— Ну, брат, беда! Сейчас Чертова зуда увидал внизу, что Куцый нагадил, и…
Боцман не окончил и только угрюмо качнул головой.
Кочнев понял, в чем дело, и внезапно изменился в лице. Мускулы на нем дрогнули. Несколько секунд он стоял в каком-то суровом, безмолвном отчаянии.
— Ничего не поделаешь с этим подлецом! А уж как жалко собаку! — прибавил боцман.
— Захарыч! Захарыч! — заговорил наконец матрос умоляющим, прерывающимся голосом. — Да ведь Куцый больной. Рази можно с больной собаки требовать? Уж, значит, вовсе брюхо прихватило, ежели он решился на это… Он умный. Понимает. Никогда с им этого не было. И то сколько раз выбегал сегодня наверх… Захарыч, будь отец родной! Доложи ты этому дьяволу!
— Нешто я ему не докладывал? Уж как просил за Куцего. Никакого внимания. Чтобы, говорит, через пять минут Куцый был за бортом!
— Захарыч! Сходи еще, попроси! Собака, мол, больна.
— Что ж, я пойду.

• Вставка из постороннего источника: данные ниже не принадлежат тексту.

(* ===== verification/Collection.v ===== *)
(** Collections of images: common/collection.c, which turns the rules, filters and sort
    orders of the user into the text of a query, keeps the images that it finds in the
    memory database, and stores rules as text.

    The queries are built as the code builds them, byte by byte. What SQLite makes of a
    query is the parameter [rows]: the first column of the rows it gives, with the numbers
    bound to it, on the part of the database that other components own. The tables
    main.selected_images and memory.collected_images are modelled; the rowid of the latter
    is the place in the list, from 1. The configuration is that of [Conf]. Parameters too
    are GRegex, strptime and strftime, gettext, the text functions of GLib, the look-up of
    camera names and dt_image_set_raw_aspect_ratio, which works on the image cache.

    Signals are not part of the state, and the text of the hint is not shown. *)

From Stdlib Require Import Ascii String DecimalString.
From S2P Require Import Prelude Utility IopOrder Calculator Conf Library Metadata.
Local Open Scope Z_scope.

(** ** Data *)

Definition COLLECTION_QUERY_USE_SORT : Z := 1.
Definition COLLECTION_QUERY_USE_LIMIT : Z := 2.
Definition COLLECTION_QUERY_USE_WHERE_EXT : Z := 4.
Definition COLLECTION_QUERY_USE_ONLY_WHERE_EXT : Z := 8.
Definition COLLECTION_QUERY_FULL : Z := Z.lor COLLECTION_QUERY_USE_SORT COLLECTION_QUERY_USE_LIMIT.

Definition COLLECTION_FILTER_FILM_ID : Z := 1.
Definition COLLECTION_FILTER_ATLEAST_RATING : Z := 2.
Definition COLLECTION_FILTER_EQUAL_RATING : Z := 4.
Definition COLLECTION_FILTER_ALTERED : Z := 8.
Definition COLLECTION_FILTER_UNALTERED : Z := 16.
Definition COLLECTION_FILTER_REJECTED : Z := 32.
Definition COLLECTION_FILTER_CUSTOM_COMPARE : Z := 64.

Definition DT_COLLECTION_FILTER_STAR_NO : Z := 1.
Definition DT_COLLECTION_FILTER_NOT_REJECT : Z := 8.

Definition DT_IMAGE_REJECTED : Z := 8.
Definition DT_IMAGE_REMOVE : Z := 256.
Definition DT_IMAGE_LOCAL_COPY : Z := 2048.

Только вряд ли… Зверь! — промолвил боцман и пошел к старшему офицеру.
В это время Куцый, невеселый по случаю болезни, осунувшийся, с мутными глазами, со сконфуженным видом, словно чувствуя свою виновность, подошел к Кочиеву и лизнул ему руку. Тот с какой-то порывистой ласковостью гладил собаку, и угрюмое его лицо светилось необыкновенной нежностью.
Через минуту боцман вернулся. Мрачный его вид ясно говорил, что попытка его не увенчалась успехом.
— Разжаловать грозил! — промолвил сердито боцман.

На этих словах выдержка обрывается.